L’info disant que LFI essayait de prendre le contrôle des manifestations promettait au moins un certain professionnalisme et une certaine organisation, même si cela pouvait également décourager un certain nombre de manifestants potentiels. En l’occurrence, LFI n’a fait aucune tentative soutenue pour organiser la journée. Je n’ai vu aucun slogan, aucune affiche, aucune campagne médiatique, aucune liste de revendications, aucun lien avec la chute du gouvernement Bayrou : rien de rien, vraiment. Mélenchon s’est adressé à un petit rassemblement, et divers manifestants portaient des drapeaux palestiniens, mais ce fut tout. Certains piliers de LFI ont fait des déclarations enthousiastes à l’avance sur l’ampleur probable des manifestations, mais il est difficile de croire qu’ils pensaient vraiment que cela ébranlerait le gouvernement.

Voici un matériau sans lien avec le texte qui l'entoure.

(** * Insight notes: the remote synchronisation and reconciliation core

    A shallow embedding of the sync managers of the Insight note-taking
    client ([src/sync.js], [src/webdav-sync.js] and the earliest Gist
    manager), with the properties of sharding, shard recombination, note
    merging, the download path, the result contract, the auto-sync
    scheduler, the credentials and the WebDAV configuration, the files of
    an upload, and the note, tag and colour edits of [StorageManager].
    The second document of [src/sync.js], a single-file
    revision between the earliest manager and the sharded one, has the
    download path and the scheduler of the earliest manager and is not
    embedded separately.

    Conventions of the embedding:
    - a JavaScript value that may be [undefined]/[null]/absent is an
      [option]; a number that may be [NaN] is an [option Z] with [None]
      for [NaN];
    - a whole number is a [Z]; what is proved about a value that went
      through [toString], [parseInt] or a product is proved for safe
      integers ([JS.isSafeInteger]), where these are exact;
    - byte sizes are [N]; timestamps compared with [-] and [>] are
      [option Z] ([None] when the property is absent, as it is on every
      note the application itself creates);
    - an [async] method is a state transformer over [World] returning
      either a value or a thrown [Error];
    - objects compared by identity carry their heap address. *)

From Stdlib Require Import String Ascii DecimalString DecimalZ DecimalPos.
From Stdlib Require Import ZArith NArith Bool Lia List Permutation Sorted.
From Stdlib Require OrderedTypeEx DecimalNat DecimalFacts.
Import ListNotations.

Local Open Scope string_scope.
Local Open Scope list_scope.

(* ================================================================== *)
(** * Data model *)
(* ================================================================== *)

(** A note as [InsightApp.createNote] builds it ([id], [content], [tags],
    [createdAt], [updatedAt]).  The sync code reads one more property,
    [timestamp]; the application never sets it, a remote JSON document
    may.  [None] is the absent property. *)
Record Note := mkNote {
  id        : string;
  content   : string;
  tags      : list string;
  createdAt : string;
  updatedAt : string;
  timestamp : option Z
}.

(** A custom tag as [StorageManager.addCustomTag] builds it. *)
Record CustomTag := mkTag {
  tag_id        : string;
  name          : string;
  tag_createdAt : string
}.

(** The tag colour object: tag name to palette index, in insertion order. *)
Definition TagColors := list (string * Z).

(** A heap object: its address and its contents.  [new Set(...)] and
    [===] compare objects by address. *)
Record Obj (A : Type) := mkObj { addr : nat; val : A }.
Arguments mkObj {A} _ _.
Arguments addr {A} _.
Arguments val {A} _.

Record ShardInfo := mkShardInfo { index : nat; total : nat }.

(** One shard file, parsed.  Every property may be missing in a remote
    document.  [T] is the representation of a custom tag: [CustomTag] in
    a serialised document, [Obj CustomTag] once parsed into memory. *)
Record ShardData (T : Type) := mkShardData {
  sd_notes      : option (list Note);
  sd_customTags : option (list T);
  sd_tagColors  : option TagColors;
  sd_syncTime   : option string;
  sd_version    : option string;
  sd_shardInfo  : option ShardInfo
}.
Arguments mkShardData {T} _ _ _ _ _ _.
Arguments sd_notes {T} _.
Arguments sd_customTags {T} _.
Arguments sd_tagColors {T} _.
Arguments sd_syncTime {T} _.
Arguments sd_version {T} _.
Arguments sd_shardInfo {T} _.

(** The snapshot [mergeShards] returns. *)
Record Snapshot (T : Type) := mkSnapshot {
  notes      : list Note;
  customTags : list T;
  tagColors  : TagColors;
  syncTime   : option string;
  version    : string
}.
Arguments mkSnapshot {T} _ _ _ _ _.
Arguments notes {T} _.
Arguments customTags {T} _.
Arguments tagColors {T} _.
Arguments syncTime {T} _.
Arguments version {T} _.

(* ================================================================== *)
(** * JavaScript primitives used by the sync code *)
(* ================================================================== *)

Module JS.

(** [a - b] on numbers that may be [undefined]: [NaN] as soon as one
    operand is not a number. *)
Definition sub (a b : option Z) : option Z :=
  match a, b with
  | Some x, Some y => Some (x - y)%Z
  | _, _ => None
  end.

(** [a > b] on numbers that may be [undefined]: false as soon as one
    operand is not a number. *)
Definition gt (a b : option Z) : bool :=
  match a, b with
  | Some x, Some y => (y <? x)%Z
  | _, _ => false
  end.

(** [Number.MAX_SAFE_INTEGER] and [Number.isSafeInteger] on a whole
    number.  Up to this magnitude every whole number is a number of its
    own: [toString] writes its decimal digits, [parseInt] reads them
    back, and a product that stays safe is exact.  Beyond it numbers are
    rounded, and from [10^21] on [toString] writes the exponent notation
    ([1e+21]). *)
Definition MAX_SAFE_INTEGER : Z := 9007199254740991.
Definition isSafeInteger (z : Z) : bool :=
  (Z.abs z <=? MAX_SAFE_INTEGER)%Z.

(** Truthiness of a string that may be [null]/[undefined]: the empty
    string is falsy. *)
Definition truthy_str (s : option string) : bool :=
  match s with
  | Some EmptyString => false
  | Some _ => true
  | None => false
  end.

C’est une bonne illustration du problème fondamental auquel sont confrontés les gens ordinaires aujourd’hui qui tentent d’influencer ceux qui sont au pouvoir. Un minimum de consensus et d’organisation sont nécessaires si quelque chose doit être atteint, mais le consensus et l’organisation n’apparaissent pas comme par magie : ils doivent être développés et pratiqués. Dans le passé, les partis politiques d’opposition et les syndicats ont souvent fourni la base de cette organisation : pour autant que l’on puisse voir, Mélenchon et d’autres personnalités politiques ont principalement utilisé les manifestations de la semaine dernière pour promouvoir leurs propres intérêts. Pour autant, si Internet rassemble les gens (et les Gilets jaunes dont nous parlerons dans un instant n’auraient pas pu se produire sans internet), Internet ne favorise pas automatiquement le consensus ou l’organisation : en effet, il y a des preuves que c’est une force de division dans de tels cas.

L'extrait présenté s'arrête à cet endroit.